1. We identified and studied the function of ryanodine receptors in neurons isolated from dorsal root ganglia (DRG) of 10-day-old chick embryos. 2. A monoclonal antibody (mAb 34C) that recognizes all known ryanodine receptor isoforms in skeletal and cardiac muscle and CNS identified ryanodine receptor-like immunoreactivity in cultured DRG neurons. 3. Using the permeabilized patch technique to record membrane currents, we found that calcium currents were followed by a current with characteristics of a Ca(2+)-activated Cl- current (ICl(Ca)) in approximately two-thirds of the neurons.
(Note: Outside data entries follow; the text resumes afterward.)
(** * GoveeLife light platform and services

    A shallow embedding of [custom_components/goveelife/light.py] and
    [custom_components/goveelife/services.py], followed by the properties
    established about them.

    Layout:
    - [Py]: the fragment of the Python runtime the two files rely on
      (values, exceptions, insertion-ordered dicts, an effect monad with a
      trace of what the code asks of its host);
    - [Color]: the 24-bit RGB packing of [GoveeLifeLight];
    - [Brightness]: the host's brightness rescaling helpers;
    - [Light]: the entity, its properties and [async_turn_on]/[async_turn_off];
    - [Services]: service registration and the two service handlers;
    - [LightSpec]: the vocabulary of the statements about the light;
    - [Fixtures]: concrete devices, worlds and service calls;
    - [Setup]: the platform set-up, [async_setup_entry];
    - [ExtraSpec], [SetupSpec], [ServicesSpec], [MoreFixtures]: the
      vocabulary and the fixtures of Part III;
    - the [..Facts] modules and [Scenarios]: lemmas and theorems about the
      above, and the statements evaluated at the fixtures;
    - the [..More] modules and [MoreScenarios]: further properties of the
      same code, error and edge behaviour, invariants and round trips. *)

From Stdlib Require Import ZArith QArith Qround Lia Floats.
From stdpp Require Import gmap strings list.

(* ================================================================== *)
(** * Part I: the model *)
(* ================================================================== *)

Module Py.

(** Python values as they travel through the integration: JSON scalars and
    flat JSON objects (a scene value is either an integer or an object such
    as [{"id": 1, "paramId": 2}]).  [gmap] gives objects the order-insensitive
    equality of Python dicts. *)
Inductive Value : Type :=
  | VNone
  | VInt (n : Z)
  | VStr (s : string)
  | VObj (o : gmap string Z).

#[global] Instance Value_eq_dec : EqDecision Value.
Proof. solve_decision. Defined.

Definition Value_enc (v : Value) : unit + (Z + (string + gmap string Z)) :=
  match v with
  | VNone => inl tt
  | VInt n => inr (inl n)
  | VStr s => inr (inr (inl s))
  | VObj o => inr (inr (inr o))
  end.

Definition Value_dec (x : unit + (Z + (string + gmap string Z))) : Value :=
  match x with
  | inl _ => VNone
  | inr (inl n) => VInt n
  | inr (inr (inl s)) => VStr s
  | inr (inr (inr o)) => VObj o
  end.
(** C9 (configuration), as the code behaves: construction performs no check
    and succeeds for every batch size; with a batch size of zero or less the
    iterator then emits nothing and ends normally. *)
Theorem C9_construction_never_fails :
  forall (source : list NumpyBatch) (n : Z),
    exists self,
      Merge.__init__ source n = Ok self
      /\ Merge.source_datapipe self = source
      /\ Merge.n_examples_per_batch self = n
      /\ ((n <= 0)%Z ->
          Gen.yielded (Merge.__iter__ self) = []
          /\ Gen.raised (Merge.__iter__ self) = None).
Proof.
  intros source n. eexists. split; [reflexivity|]. simpl.
  split; [reflexivity|]. split; [reflexivity|].
  intros Hn. unfold Merge.__iter__. simpl.
  rewrite accumulate_non_positive by exact Hn. split; reflexivity.
Qed.

Lemma complete_groups_short {A} n (l : list A) :
  length l < n -> complete_groups n l = [].
Proof.
  intros H. unfold complete_groups. now rewrite Nat.div_small.
Qed.

Lemma complete_groups_app {A} n (g l : list A) :
  0 < n -> length g = n ->
  complete_groups n (g ++ l) = g :: complete_groups n l.
Proof.
  intros Hn Hg. unfold complete_groups.
  rewrite length_app, Hg.
  replace (n + length l) with (1 * n + length l) by lia.
  rewrite Nat.div_add_l by lia. simpl seq. simpl map.
  f_equal.
  - rewrite firstn_app, Hg, Nat.sub_diag. simpl.
    rewrite <- Hg, firstn_all. apply app_nil_r.
  - rewrite <- seq_shift, map_map. apply map_ext. intros i.
    f_equal. replace (S i * n) with (length g + i * n) by lia.
    rewrite skipn_app.
    rewrite skipn_all2 by lia.
    replace (length g + i * n - length g) with (i * n) by lia. reflexivity.
Qed.
(** The rest of the first pattern reads a single-quoted value to its end. *)
Lemma tailReads_single (body : string) :
  quoteFree SQUOTE body = true -> tailReads (quoted SQUOTE body).
Proof.
  intros Hb pv n cs. rewrite lastOr_quoted, length_quoted.
  rewrite assignmentTail_parts. unfold quoted.
  cbn [run star prev consumed rest caps].
  change (reSpace "=") with false. cbv iota.
  cbn [run byte rest]. change (ascii_eqb "=" "=") with true. cbv iota.
  cbn [run star prev consumed rest caps].
  change (reSpace SQUOTE) with false. cbv iota. rewrite secretValue_alts.
  cbn [run rest prev consumed caps byte].
  change (bareByte SQUOTE) with false. cbv iota.
  change (ascii_eqb SQUOTE DQUOTE) with false. cbv iota.
  change (ascii_eqb SQUOTE SQUOTE) with true. cbv iota.
  erewrite star_greedy; [reflexivity|exact Hb| |reflexivity].
  cbn [run rest prev consumed caps].
  change (ascii_eqb SQUOTE SQUOTE) with true. cbv iota. cbn [prev consumed rest caps].
  replace (S (S (S n) + String.length body) - S n)
    with (String.length (quoted SQUOTE body)) by (rewrite length_quoted; lia).
  replace (S (S (S n) + String.length body))
    with (n + S (S (S (String.length body)))) by lia.
  unfold quoted. now rewrite substring_whole.
Qed.

Lemma valueShape_tailReads (value : string) : valueShape value -> tailReads value.
Proof.
  intros [H|[(body & Hb & ->)|(body & Hb & ->)]].
  - now apply tailReads_bare.
  - now apply tailReads_double.
  - now apply tailReads_single.
Qed.

Section Assignment.

Variables (key value : string).
Hypothesis key_bytes : allBytes keyByte key = true.
Hypothesis key_word : containsAnyOf (ToLower key) keyWords = true.
Hypothesis value_read : tailReads value.

Lemma closeKey_end (pv : option ascii) :
  closeKey key value (mkState pv (String.length key) (String "=" value) [])
  = Some (assignmentFinal key value).
Proof.
  unfold closeKey. cbn [prev consumed rest caps]. rewrite Nat.sub_0_r.
  unfold assignmentInput. rewrite substring_prefix. apply value_read.
Qed.

Lemma inside_tail (st : state) (k1 k2 : string) :
  key = k1 +:+ k2 -> allBytes keyByte k2 = true.
Proof.
  intros E. pose proof key_bytes as H. rewrite E, allBytes_append in H.
  now apply andb_true_iff in H.
Qed.

Lemma afterWord (st : state) :
  inside key value st -> run (Star keyByte) (closeKey key value) st = Some (assignmentFinal key value).
Proof.
  intros (Hc & k1 & k2 & Hk & Hn & Hr). cbn [run]. rewrite Hc, Hn, Hr.
  apply star_greedy; [exact (inside_tail st k1 k2 Hk)| |reflexivity].
  rewrite <- length_append, <- Hk. apply closeKey_end.
Qed.

Lemma inside_step (st : state) (c : ascii) (s' : string) (k1 k2 : string) :
  caps st = [] -> key = k1 +:+ String c k2 -> consumed st = String.length k1 ->
  inside key value (mkState (Some c) (S (consumed st)) (k2 +:+ String "=" value) (caps st)).
Proof.
  intros Hc Hk Hn. split; [exact Hc|].
  exists (k1 +:+ String c EmptyString), k2. cbn [consumed rest].
  split; [now rewrite append_assoc|]. split; [|reflexivity].
  rewrite length_append, Hn. simpl. lia.
Qed.

Lemma plain_agree (r : re) :
  plain r = true ->
  forall k : state -> option state,
    (forall st, inside key value st ->
                k st = None \/ k st = Some (assignmentFinal key value)) ->
    forall st, inside key value st ->
               run r k st = None \/ run r k st = Some (assignmentFinal key value).
Proof.
  induction r as [|p|r1 IH1 r2 IH2|r1 IH1 r2 IH2|p|n r IH| | |]; cbn [plain run];
    try discriminate; intros Hp k Hk st Hst.
  - now apply Hk.
  - destruct Hst as (Hc & k1 & k2 & Hkey & Hn & Hr). rewrite Hr.
    destruct k2 as [|c k2].
    + rewrite append_nil_l. apply negb_true_iff in Hp. rewrite Hp. now left.
    + rewrite append_cons. destruct (p c); [|now left].
      apply Hk. now apply (inside_step st c k2 k1 k2).
  - apply andb_true_iff in Hp. destruct Hp as [Hp1 Hp2].
    apply IH1; [exact Hp1| |exact Hst]. intros st' Hst'. now apply IH2.
  - apply andb_true_iff in Hp. destruct Hp as [Hp1 Hp2].
    destruct (IH1 Hp1 k Hk st Hst) as [E|E]; rewrite E; [now apply IH2|now right].
Qed.

Lemma star_agree (k : state -> option state) :
  (forall st, inside key value st ->
              k st = None \/ k st = Some (assignmentFinal key value)) ->
  forall k2 k1 pv,
    key = k1 +:+ k2 ->
    let result := star keyByte k pv (String.length k1) [] (k2 +:+ String "=" value) in
    result = None \/ result = Some (assignmentFinal key value).
Proof.
  intros Hk. induction k2 as [|c k2 IH]; intros k1 pv Hkey; cbv zeta.
  - rewrite append_nil_l. cbn [star]. change (keyByte "=") with false. cbv iota.
    apply Hk. split; [reflexivity|]. exists k1, EmptyString. now repeat split.
  - rewrite append_cons. cbn [star].
    assert (Hhere : inside key value
                      (mkState pv (String.length k1) (String c (k2 +:+ String "=" value)) [])).
    { split; [reflexivity|]. exists k1, (String c k2). now repeat split. }
    destruct (keyByte c); [|now apply Hk].
    specialize (IH (k1 +:+ String c EmptyString) (Some c)).
    rewrite length_append in IH. simpl in IH. rewrite Nat.add_1_r in IH.
    destruct IH as [E|E]; [now rewrite append_assoc|rewrite E; now apply Hk|rewrite E; now right].
Qed.

Lemma key_split :
  exists k1 w k2, key = k1 +:+ w +:+ k2 /\ matches sensitiveWord w.
Proof.
  pose proof key_word as H. unfold containsAnyOf in H. apply existsb_exists in H.
  destruct H as (word & Hin & Hc). apply Contains_split in Hc.
  destruct Hc as (a & b & Hab).
  apply append_split_lower in Hab. destruct Hab as (k1 & k23 & Hk & _ & H23).
  apply append_split_lower in H23. destruct H23 as (w & k2 & -> & Hw & _).
  exists k1, w, k2. split; [exact Hk|]. now apply (matches_sensitiveWord word).
Qed.

Lemma keyPattern_run :
  run keyPattern (closeKey key value) (mkState None 0 (assignmentInput key value) [])
  = Some (assignmentFinal key value).
Proof.
  change keyPattern with (Cat (Star keyByte) (Cat sensitiveWord (Star keyByte))).
  cbn [run prev consumed rest caps].
  set (k1 := fun st1 : state =>
               run sensitiveWord (fun st2 => run (Star keyByte) (closeKey key value) st2) st1).
  assert (Hk1 : forall st, inside key value st ->
                           k1 st = None \/ k1 st = Some (assignmentFinal key value)).
  { intros st Hst. unfold k1. apply plain_agree; [reflexivity| |exact Hst].
    intros st' Hst'. right. now apply afterWord. }
  destruct (star_agree k1 Hk1 key EmptyString None eq_refl) as [E|E]; [|exact E].
  exfalso. destruct key_split as (a & w & b & Hkey & Hw).
  assert (Ha : allBytes keyByte a = true).
  { pose proof key_bytes as H. rewrite Hkey, allBytes_append in H.
    now apply andb_true_iff in H. }
  cbv zeta in E. simpl String.length in E. rewrite Hkey in E at 1.
  rewrite append_assoc in E.
  apply (star_complete keyByte k1 a _ Ha) in E.
  revert E. unfold k1. rewrite append_assoc. apply run_complete; [exact Hw|].
  rewrite afterWord; [discriminate|].
  split; [reflexivity|]. exists (a +:+ w), b. cbn [consumed rest].
  split; [now rewrite append_assoc|]. split; [|reflexivity].
  now rewrite length_append.
Qed.

Lemma key_head : exists c k', key = String c k' /\ isWordByte c = true.
Proof.
  pose proof key_word as Hw. pose proof key_bytes as Hb.
  destruct key as [|c k']; [discriminate Hw|].
  exists c, k'. split; [reflexivity|].
  simpl in Hb. now apply andb_true_iff in Hb.
Qed.

Lemma assignmentRule_empty (pv : option ascii) :
  matchHere (pattern assignmentRule) pv EmptyString = None.
Proof. destruct pv as [c|]; [destruct (isWordByte c) eqn:E|]; unfold matchHere;
  cbn; rewrite ?E; reflexivity. Qed.

Lemma assignmentRule_match :
  matchHere (pattern assignmentRule) None (assignmentInput key value)
  = Some (assignmentFinal key value).
Proof.
  unfold matchHere.
  change (pattern assignmentRule)
    with (Cat WordBoundary (Cat (Group 1 keyPattern) assignmentTail)).
  cbn [run prev rest consumed caps].
  destruct key_head as (c & k' & Hkey & Hc).
  unfold assignmentInput at 1. rewrite Hkey at 1. rewrite append_cons.
  cbn [peek isWordOpt]. rewrite Hc. cbn [xorb].
  exact keyPattern_run.
Qed.

Lemma assignmentRule_replace :
  applyRule (assignmentInput key value) assignmentRule = key +:+ "=<redacted>".
Proof.
  unfold applyRule, ReplaceAllString.
  rewrite (allPieces_whole _ _ (assignmentFinal key value)).
  - cbn. now rewrite !append_nil_r.
  - exact assignmentRule_empty.
  - exact assignmentRule_match.
  - unfold assignmentFinal, assignmentInput. cbn [consumed].
    now rewrite length_append.
  - unfold assignmentInput. destruct key; discriminate.
Qed.

End Assignment.

Lemma key_no_separator (c : ascii) : keyByte c = true -> negb (separatorByte c) = true.
Proof.
  destruct c as [[] [] [] [] [] [] [] []]; intros H; try discriminate H; reflexivity.
Qed.

Lemma redacted_clean (key : string) :
  allBytes keyByte key = true -> clean separatorByte (key +:+ "=<redacted>") = true.
Proof.
  intros H. unfold clean. rewrite allBytes_append. apply andb_true_iff. split.
  - eapply allBytes_impl; [exact key_no_separator|exact H].
  - reflexivity.
Qed.

Lemma later_rule_keeps (rule : redactionRule) (key : string) :
  needs separatorByte (pattern rule) = true ->
  allBytes keyByte key = true ->
  applyRule (key +:+ "=<redacted>") rule = key +:+ "=<redacted>".
Proof.
  intros Hr Hk. unfold applyRule.
  apply (ReplaceAllString_clean separatorByte); [exact Hr|now apply redacted_clean].
Qed.




End SafetyProps.

(** * Further properties of the code *)

(** ** Facts about the string functions *)

Module StringFacts.
Import GoStrings GoStringsFacts RegexpFacts.

Lemma toLowerByte_idem (c : ascii) : toLowerByte (toLowerByte c) = toLowerByte c.
Proof. destruct c as [[] [] [] [] [] [] [] []]; reflexivity. Qed.

Lemma isSpace_toLowerByte (c : ascii) : isSpace (toLowerByte c) = isSpace c.
Proof. destruct c as [[] [] [] [] [] [] [] []]; reflexivity. Qed.

Lemma ToLower_idem (s : string) : ToLower (ToLower s) = ToLower s.
Proof. induction s as [|c s IH]; simpl; [reflexivity|]. now rewrite toLowerByte_idem, IH. Qed.

Lemma TrimLeftFunc_ToLower (s : string) :
  TrimLeftFunc (ToLower s) isSpace = ToLower (TrimLeftFunc s isSpace).
Proof.
  induction s as [|c s IH]; simpl; [reflexivity|].
  rewrite isSpace_toLowerByte. now destruct (isSpace c).
Qed.

Lemma TrimRightFunc_ToLower (s : string) :
  TrimRightFunc (ToLower s) isSpace = ToLower (TrimRightFunc s isSpace).
Proof.
  induction s as [|c s IH]; simpl; [reflexivity|].
  rewrite IH, isSpace_toLowerByte.
  destruct (TrimRightFunc s isSpace); simpl; [now destruct (isSpace c)|reflexivity].
Qed.

Lemma TrimSpace_ToLower (s : string) : TrimSpace (ToLower s) = ToLower (TrimSpace s).
Proof. unfold TrimSpace, TrimFunc. now rewrite TrimLeftFunc_ToLower, TrimRightFunc_ToLower. Qed.

(** Lower-casing and trimming is idempotent. *)
Lemma lower_trim_idem (s : string) :
  ToLower (TrimSpace (ToLower (TrimSpace s))) = ToLower (TrimSpace s).
Proof. now rewrite TrimSpace_ToLower, TrimSpace_idem, ToLower_idem. Qed.

Lemma TrimLeftFunc_length (s : string) (f : ascii -> bool) :
  String.length (TrimLeftFunc s f) <= String.length s.
Proof.
  induction s as [|c s IH]; simpl; [lia|]. destruct (f c); simpl; lia.
Qed.

Lemma TrimRightFunc_length (s : string) (f : ascii -> bool) :
  String.length (TrimRightFunc s f) <= String.length s.
Proof.
  induction s as [|c s IH]; simpl; [lia|].
  destruct (TrimRightFunc s f); [destruct (f c)|]; simpl in *; lia.
Qed.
In these cells, acute application of 10 mM caffeine activated a similar ICl(Ca) and this effect was inhibited by 10 microM ryanodine. The activation of ICl(Ca) by caffeine was not dependent on extracellular Ca2+. These data suggest that caffeine raises intracellular free Ca2+ (Cai2+) by activating the release of Ca2+ from an intracellular store and that this Ca2+ activates the membrane conductance responsible for ICl(Ca). 4. The magnitude of ICl(Ca) activated by depolarization was not affected by ryanodine, implying that the Ca2+ that activates ICl(Ca) in this protocol is supplied by the Ca2+ current without amplification by a ryanodine-sensitive mechanism such as Ca(2+)-induced Ca2+ release. 5. We also used indo-1 to measure Cai2+ in DRG neurons. Ten millimolar caffeine caused a transient increase in Cai2+ that was inhibited by 10 microM ryanodine. 6. The ability of caffeine to elevate Cai2+ and activate ICl(Ca) was reduced at higher temperatures, suggesting increased Ca2+ sequestration. 7. These data demonstrate the existence of an intracellular store of Ca2+ that can be mobilized by a caffeine- and ryanodine-sensitive mechanism. The release of Ca2+ from this store can elevate Cai2+ and modulate membrane conductances.